[Problem] Using the data that follows, return exactly the lines from the one that contains "through the models" through the one that contains "match s with", ends included.

[Data extracts]

(* ===== verification/WalletRoundState.v ===== *)
(** * Rounds of the wallet: the state of a participation
      (bark/src/round.rs, bark/src/persist/models.rs, bark/src/persist/sqlite/)

    What the wallet knows of a round it takes part in: what it gives up and
    asks for, how far the flow of messages with the server got, and the round
    transactions it has signed forfeits for.  The database stores this state
    through the models of [persist/models.rs].  [RoundPersister] is the part of
    the database the round code uses besides [Persister]; [RoundTables]
    implements both with the tables of the sqlite backend. *)
From stdpp Require Import gmap.
From S2P Require Import Prelude Effects Tree Bitcoin Concrete Policy Vtxo Arkoor SignedTree ChainSource ExitStates Persist Rounds.

Open Scope Z_scope.

(** ** The state (bark/src/round.rs) *)
Section State.
Context `{B : Bitcoin}.

Record RoundParticipation := mkParticipation {
  pt_inputs : list Vtxo; pt_outputs : list VtxoRequest; pt_offboards : list OffboardRequest }.

Inductive AttemptState :=
  | AwaitingAttempt
  | AwaitingUnsignedVtxoTree (cosign_keys : list Keypair) (secret_nonces : list (list SecretNonce))
  | AwaitingRoundProposal (unsigned_round_tx : Transaction) (vtxos_spec : VtxoTreeSpec)
  | AwaitingFinishedRound (unsigned_round_tx : Transaction) (new_vtxos : list Vtxo).

Definition attempt_kind (s : AttemptState) : string :=
  match s with
  | AwaitingAttempt => "AwaitingAttempt"
  | AwaitingUnsignedVtxoTree _ _ => "AwaitingUnsignedVtxoTree"
  | AwaitingRoundProposal _ _ => "AwaitingRoundProposal"
  | AwaitingFinishedRound _ _ => "AwaitingFinishedRound"
  end.

Inductive RoundFlowState :=
  | WaitingToStart
  | Ongoing (round_seq attempt_seq : Z) (state : AttemptState)
  | FlowSuccess
  | FlowFailed (error : string)
  | FlowCanceled.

[Answer]
    through the models of [persist/models.rs].  [RoundPersister] is the part of
    the database the round code uses besides [Persister]; [RoundTables]
    implements both with the tables of the sqlite backend. *)
From stdpp Require Import gmap.
From S2P Require Import Prelude Effects Tree Bitcoin Concrete Policy Vtxo Arkoor SignedTree ChainSource ExitStates Persist Rounds.

Open Scope Z_scope.

(** ** The state (bark/src/round.rs) *)
Section State.
Context `{B : Bitcoin}.

Record RoundParticipation := mkParticipation {
  pt_inputs : list Vtxo; pt_outputs : list VtxoRequest; pt_offboards : list OffboardRequest }.

Inductive AttemptState :=
  | AwaitingAttempt
  | AwaitingUnsignedVtxoTree (cosign_keys : list Keypair) (secret_nonces : list (list SecretNonce))
  | AwaitingRoundProposal (unsigned_round_tx : Transaction) (vtxos_spec : VtxoTreeSpec)
  | AwaitingFinishedRound (unsigned_round_tx : Transaction) (new_vtxos : list Vtxo).

Definition attempt_kind (s : AttemptState) : string :=
  match s with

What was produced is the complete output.